Table I: Global Flows and US, EU Shares


2015 (in millions $US)
Global Outflows
1, 474, 424
Global Inflows
1, 762, 155
Hi-Income OECD Outflows
1, 098, 527 (74.5% of total)
Hi-Income OECD Inflows
   698, 064  (55% of total)
US Outflows
   316, 549
EU (28) Outflows
   487, 150
US Inflows
   379, 894
EU (28) Inflows
   439, 457
US + EU(28) Outflows
   803, 699 (61% of Global Flows
US + EU(28) Inflows
   819, 351 (54% of Global Flows)
LDC Outflows (- China)
701, 090 (47% of global total)
LDC Inflows (-China)
335, 121 (19% of global total)
Source: UNCTADstat

Moreover, if we take away the large flows into and out of China, investment flows into the developing world represent a paltry 19 percent of all global inflows. Economic theory suggests that capital ought to naturally flow from regions in which capital is abundant (rich, industrialized, OECD countries), and therefore inexpensive, to those regions in which it is scarce (poor, developing countries) and therefore expensive. The reasons for this discrepancy are multifold and include things such as poor infrastructure, the lack of market proximity, or access to a skilled labor force.

However, one of the most important historical challenges concerns the rule of law, or lack thereof. Unlike official development assistance (ODA) from governments and institutions, FDI is held by publicly traded firms. A major hole in international law historically has been the lack of “standing” or “personality” for private actors. The challenge for private actors contemplating the commitment of investment capital in parts of the developing world is simple; the potential for discriminatory treatment, including expropriation, by host governments. Private actors can complain to home-country governments about their treatment abroad, but the sovereign state remains paramount.[ii]

Since the late 1950s, states have sought to fill this legal vacuum through the use of bilateral investment treaties (BITs) setting the legal terms under which private capital flows will be treated by host nations.
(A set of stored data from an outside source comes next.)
(** * Shared automation *)

(** Turns boolean tests in the hypotheses and the goal into propositions. *)
Ltac bool_props :=
  repeat match goal with
  | H : context [andb _ _ = true] |- _ => rewrite andb_true_iff in H
  | H : context [andb _ _ = false] |- _ => rewrite andb_false_iff in H
  | H : context [orb _ _ = true] |- _ => rewrite orb_true_iff in H
  | H : context [orb _ _ = false] |- _ => rewrite orb_false_iff in H
  | H : context [negb _ = true] |- _ => rewrite negb_true_iff in H
  | H : context [negb _ = false] |- _ => rewrite negb_false_iff in H
  | H : context [(_ <=? _)%Z = true] |- _ => rewrite Z.leb_le in H
  | H : context [(_ <=? _)%Z = false] |- _ => rewrite Z.leb_gt in H
  | H : context [(_ <? _)%Z = true] |- _ => rewrite Z.ltb_lt in H
  | H : context [(_ <? _)%Z = false] |- _ => rewrite Z.ltb_ge in H
  | H : context [(_ =? _)%Z = true] |- _ => rewrite Z.eqb_eq in H
  | H : context [(_ =? _)%Z = false] |- _ => rewrite Z.eqb_neq in H
  | H : context [(_ <=? _)%nat = true] |- _ => rewrite Nat.leb_le in H
  | H : context [(_ <=? _)%nat = false] |- _ => rewrite Nat.leb_gt in H
  | H : context [(_ <? _)%nat = true] |- _ => rewrite Nat.ltb_lt in H
  | H : context [(_ <? _)%nat = false] |- _ => rewrite Nat.ltb_ge in H
  | H : context [(_ =? _)%nat = true] |- _ => rewrite Nat.eqb_eq in H
  | H : context [(_ =? _)%nat = false] |- _ => rewrite Nat.eqb_neq in H
  | H : context [String.eqb _ _ = true] |- _ => rewrite String.eqb_eq in H
  | H : context [String.eqb _ _ = false] |- _ => rewrite String.eqb_neq in H
  | |- context [andb _ _ = true] => rewrite andb_true_iff
  | |- context [andb _ _ = false] => rewrite andb_false_iff
  | |- context [orb _ _ = true] => rewrite orb_true_iff
  | |- context [orb _ _ = false] => rewrite orb_false_iff
  | |- context [negb _ = true] => rewrite negb_true_iff
  | |- context [negb _ = false] => rewrite negb_false_iff
  | |- context [(_ <=? _)%Z = true] => rewrite Z.leb_le
  | |- context [(_ <? _)%Z = true] => rewrite Z.ltb_lt
  | |- context [(_ =? _)%Z = true] => rewrite Z.eqb_eq
  | |- context [String.eqb _ _ = true] => rewrite String.eqb_eq
  | |- context [String.eqb _ _ = false] => rewrite String.eqb_neq
  end.

(** Splits on the outermost scrutinee of a match or if in the goal. *)
Ltac split_match :=
  match goal with
  | |- context [match ?x with _ => _ end] =>
      lazymatch x with
      | context [match _ with _ => _ end] => fail
      | _ => let E := fresh "Em" in destruct x eqn:E
      end
  end.

Ltac split_matches := repeat (split_match; simpl in *; try done).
Such legal mechanisms have a utility for all involved; the home government negotiates a secure legal framework for its firms operating overseas, the firm can invest knowing it will not be subject to arbitrary measures based on its national origin (“national treatment”), and the host country establishes a degree of credibility regarding the rule of law as applied to foreign investment that will (in theory) stimulate needed capital inflows.[iii]

According to UNCTAD, there are currently nearly 3000 BITs and more than 350 other treaties with investment provisions, the very first of which was the Germany-Pakistan BIT in 1959.

1994 Was a Very Big Year

For most of the postwar period, BITs generated virtually no controversy. Indeed, in 2015, Germany and the United States had more than 300 BITs between them and developing countries.[iv] However, two things happened in 1994 that would bring investment rules out of relative obscurity, making them a focus of broader opposition to economic liberalization. In January 1994, the North American Free Trade Agreement (NAFTA) entered into force. One of the most consequential elements of the NAFTA was the incorporation of U.S. BIT Model language (Chapter 11), effectively creating the world’s first trilateral BIT. Yet, doing so soon generated some unintended consequences. The NAFTA negotiators assumed that Mexico, with its 20th Century history of expropriation, was the natural target of investment rules and that the so-called investor-state dispute settlement (ISDS) provisions would, if invoked at all, likely be deployed as a defense against discriminatory treatment by Mexico. Starting in 1997 with Metalclad’s claim that Mexico failed to live up to its contractual obligations over the firm’s investment in a hazardous waste project, it appeared the NAFTA was working as intended.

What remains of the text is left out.